=== Task prompt ===
Beginning with the line that holds "Lemma run_releaseSuppressedPlay_idle s" in the data below, give again every line through the one that holds "(** A computation", exactly as written.

[Dataset entries]
•••••
Lemma run_play_send s r m p labels :
has_media s r m →
avPlayEvent_send r p labels s =
if enriched_live m && s.(client).(suppressingPlayEvent) then
  (Ret tt, mkSt (set_suppressedPlayEventLabels labels s.(client)) s.(heap) s.(trace))
else
  (Ret tt, mkSt (set_mediaActive true s.(client))
     (<[r := media_set_isBuffering false (media_set_isPlaying true m)]> s.(heap))
     (s.(trace) ++ broadcast s.(client).(delegates) (d_avPlayEvent p labels))).
Proof.
intros Hm. unfold avPlayEvent_send, enriched_live. run_step.
rewrite (run_deref r m) by apply Hm.
destruct (media_isLive m && media_isEnrichedWithESSData m && suppressingPlayEvent (client s));
  [done|].
run. rewrite (run_update_self _ r m) by exact Hm. simpl.
rewrite (run_update_self _ r (media_set_isPlaying true m))
  by (split; simpl; [apply Hm | apply lookup_insert_eq]).
simpl. by rewrite insert_insert_eq.
Qed.

Lemma run_avPlayEvent s r m p labels :
s.(client).(echoEnabled) = true → has_media s r m →
avPlayEvent p labels s = play_outcome s r m p labels.
Proof.
intros He Hm. unfold avPlayEvent, play_outcome. av_start.
rewrite (run_play_broker _ r m) by exact Hm. simpl.
destruct (play_position _ _ _ _) as [q|]; simpl; [|done].
rewrite (run_play_send _ r m) by exact Hm. simpl. by rewrite <- !app_assoc.
Qed.

(** The play that a release sends: the position comes from the broker and the
  labels are the kept ones, sanitised (again). *)
Definition release_outcome s r m b : Outcome unit * St :=
let c := set_suppressingPlayEvent false s.(client) in
play_outcome (mkSt c s.(heap) (s.(trace) ++ [BrokerGetPosition b])) r m
  (answer_getPosition s.(trace) b) c.(suppressedPlayEventLabels).

Lemma run_releaseSuppressedPlay s r m b :
s.(client).(echoEnabled) = true → s.(client).(broker) = Some b →
s.(client).(suppressingPlayEvent) = true → has_media s r m →
releaseSuppressedPlay s = release_outcome s r m b.
Proof.
intros He Hb Hs Hm. unfold releaseSuppressedPlay. run_step.
rewrite He. run_step. rewrite Hb, Hs. run_step. unfold push. simpl.
by apply run_avPlayEvent.
Qed.

Lemma run_releaseSuppressedPlay_idle s :
s.(client).(echoEnabled) = false ∨ s.(client).(broker) = None ∨
s.(client).(suppressingPlayEvent) = false →
releaseSuppressedPlay s = (Ret tt, s).
Proof.
intros H. unfold releaseSuppressedPlay. run_step.
destruct (echoEnabled (client s)); [|done]. run_step.
destruct (broker (client s)) as [?|]; [|done].
by destruct H as [?|[?| ->]].
Qed.

(** ** Events without a media *)
Definition is_log (c : Call) : Prop := match c with Log _ _ => True | _ => False end.

(** The computation only writes to the log. *)
Definition only_logs (x : M St unit) s : Prop :=
∃ cs, x s = (Ret tt, push cs s) ∧ Forall is_log cs.

(** ** Positions *)

(** The position that a message reports. *)
Definition message_position (msg : DelegateMsg) : option Z :=
match msg with
| d_avPlayEvent p _ | d_avPauseEvent p _ | d_avBufferEvent p _ | d_avEndEvent p _
| d_avRewindEvent p _ _ | d_avFastForwardEvent p _ _ | d_avSeekEvent p _
| d_avUserActionEvent _ _ p _ => Some p
| _ => None
end.

(** The computation returns, and the positions it reports to delegates are at
  most [l]. *)
Definition reports_at_most (l : Z) (x : M St unit) s : Prop :=
∃ s' cs, x s = (Ret tt, s') ∧ s'.(trace) = s.(trace) ++ cs ∧
  ∀ d msg q, ToDelegate d msg ∈ cs → message_position msg = Some q → q ≤ l.

(** A computation that makes calls to other objects and then sends one message. *)
Lemma reports_at_most_intro l x s c' h' pre ds msg q :
x s = (Ret tt, mkSt c' h' (s.(trace) ++ pre ++ broadcast ds msg)) →
Forall (λ c, match c with ToDelegate _ _ => False | _ => True end) pre →
message_position msg = Some q → q ≤ l →
reports_at_most l x s.
Proof.
intros E Hpre Hq Hl. eexists _, (pre ++ broadcast ds msg). split; [exact E|]. split; [done|].
intros d msg' q' [Hin|(d' & ? & _)%elem_of_broadcast]%elem_of_app Hq'; [|simplify_eq; done].
rewrite Forall_forall in Hpre. by destruct (Hpre _ Hin).
Qed.

Lemma nav_outcome_bounded x s r m fn p upd after msg b :
x s = nav_outcome s r m fn p upd after msg →
(∀ q, message_position (msg q) = Some q) →
s.(client).(broker) = Some b → media_isLive m = false → 0 < media_length m →
reports_at_most (media_length m) x s.
Proof.
unfold nav_outcome, nav_position, nav_calls. intros E Hmsg Hb Hl Hlen.
rewrite Hb, Hl, <- app_assoc in E.
eapply reports_at_most_intro with (pre := [called fn p; BrokerStop b]); [exact E|..].
- by repeat constructor.
- apply Hmsg.
- by apply clamp_le.
Qed.

Lemma play_bounded s r m p labels b :
s.(client).(echoEnabled) = true → has_media s r m →
s.(client).(broker) = Some b → media_isLive m = false → 0 < media_length m →
reports_at_most (media_length m) (avPlayEvent p labels) s.
Proof.
intros He Hm Hb Hl Hlen. pose proof (run_avPlayEvent s r m p labels He Hm) as E.
unfold play_outcome, play_position, play_calls, enriched_live in E.
rewrite Hb, Hl in E. simpl in E. destruct (exceeds (media_length m) p) eqn:Ex.
- eexists _, _. split; [exact E|]. split; [reflexivity|]. set_solver.
- rewrite <- app_assoc in E. eapply reports_at_most_intro
    with (pre := [called _ p; BrokerSetPosition b p; BrokerStart b]); [exact E|..].
  + by repeat constructor.
  + reflexivity.
  + unfold exceeds in Ex. repeat case_match; lia.
Qed.

Lemma action_bounded s r m ty name p labels b :
s.(client).(echoEnabled) = true → has_media s r m →
s.(client).(broker) = Some b → media_isLive m = false → 0 < media_length m →
reports_at_most (media_length m) (avUserActionEvent ty name p labels) s.
Proof.
intros He Hm Hb Hl Hlen. pose proof (run_avUserActionEvent s r m ty name p labels He Hm) as E.
unfold action_calls, action_position in E. rewrite Hb, Hl in E.
eapply reports_at_most_intro with (pre := [action_called ty name p]); [exact E|..].
- by repeat constructor.
- reflexivity.
- by apply clamp_le.
Qed.
End outcomes.

Section properties.
Context `{O : Oracle}.
Implicit Types (s : St) (r : MediaRef) (m : Media).

(** C8. A play, branch by branch. *)
Theorem avPlayEvent_correct s r m p labels :
s.(client).(echoEnabled) = true → has_media s r m →
let c := s.(client) in
let br := c.(broker) in
let tr := s.(trace) ++ [called "avPlayEvent(at:eventLabels:)" p] in
match play_position tr br m p with
| None =>
    is_Some br ∧ media_isLive m = false ∧ exceeds (media_length m) p = true ∧
    avPlayEvent p labels s = (Ret tt, mkSt c s.(heap) tr)
| Some position =>
    (enriched_live m = true → c.(suppressingPlayEvent) = true →
     avPlayEvent p labels s =
       (Ret tt, mkSt (set_suppressedPlayEventLabels (sanitiseEventLabels labels) c)
                     s.(heap) (tr ++ play_calls br m p))) ∧
    (enriched_live m = false ∨ c.(suppressingPlayEvent) = false →
     avPlayEvent p labels s =
       (Ret tt, mkSt (set_mediaActive true c)
          (<[r := media_set_isBuffering false (media_set_isPlaying true m)]> s.(heap))
          (tr ++ play_calls br m p ++ broadcast c.(delegates)
             (d_avPlayEvent position (sanitiseEventLabels labels)))))
end.
Proof.
intros He Hm c br tr. rewrite (run_avPlayEvent _ r m) by done. unfold play_outcome.
fold c br tr. destruct (play_position tr br m p) as [q|] eqn:E.
- split; [by intros -> ->|]. by intros [-> | ->]; rewrite ?andb_false_r.
- unfold play_position in E. destruct br; [|done]. destruct (media_isLive m); [done|].
  destruct (exceeds (media_length m) p); naive_solver.
Qed.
•••••
=== Answer section ===
Lemma run_releaseSuppressedPlay_idle s :
s.(client).(echoEnabled) = false ∨ s.(client).(broker) = None ∨
s.(client).(suppressingPlayEvent) = false →
releaseSuppressedPlay s = (Ret tt, s).
Proof.
intros H. unfold releaseSuppressedPlay. run_step.
destruct (echoEnabled (client s)); [|done]. run_step.
destruct (broker (client s)) as [?|]; [|done].
by destruct H as [?|[?| ->]].
Qed.

(** ** Events without a media *)
Definition is_log (c : Call) : Prop := match c with Log _ _ => True | _ => False end.

(** The computation only writes to the log. *)
Definition only_logs (x : M St unit) s : Prop :=
∃ cs, x s = (Ret tt, push cs s) ∧ Forall is_log cs.

(** ** Positions *)

(** The position that a message reports. *)
Definition message_position (msg : DelegateMsg) : option Z :=
match msg with
| d_avPlayEvent p _ | d_avPauseEvent p _ | d_avBufferEvent p _ | d_avEndEvent p _
| d_avRewindEvent p _ _ | d_avFastForwardEvent p _ _ | d_avSeekEvent p _
| d_avUserActionEvent _ _ p _ => Some p
| _ => None
end.

(** The computation returns, and the positions it reports to delegates are at
  most [l]. *)
Definition reports_at_most (l : Z) (x : M St unit) s : Prop :=
∃ s' cs, x s = (Ret tt, s') ∧ s'.(trace) = s.(trace) ++ cs ∧
  ∀ d msg q, ToDelegate d msg ∈ cs → message_position msg = Some q → q ≤ l.

(** A computation that makes calls to other objects and then sends one message. *)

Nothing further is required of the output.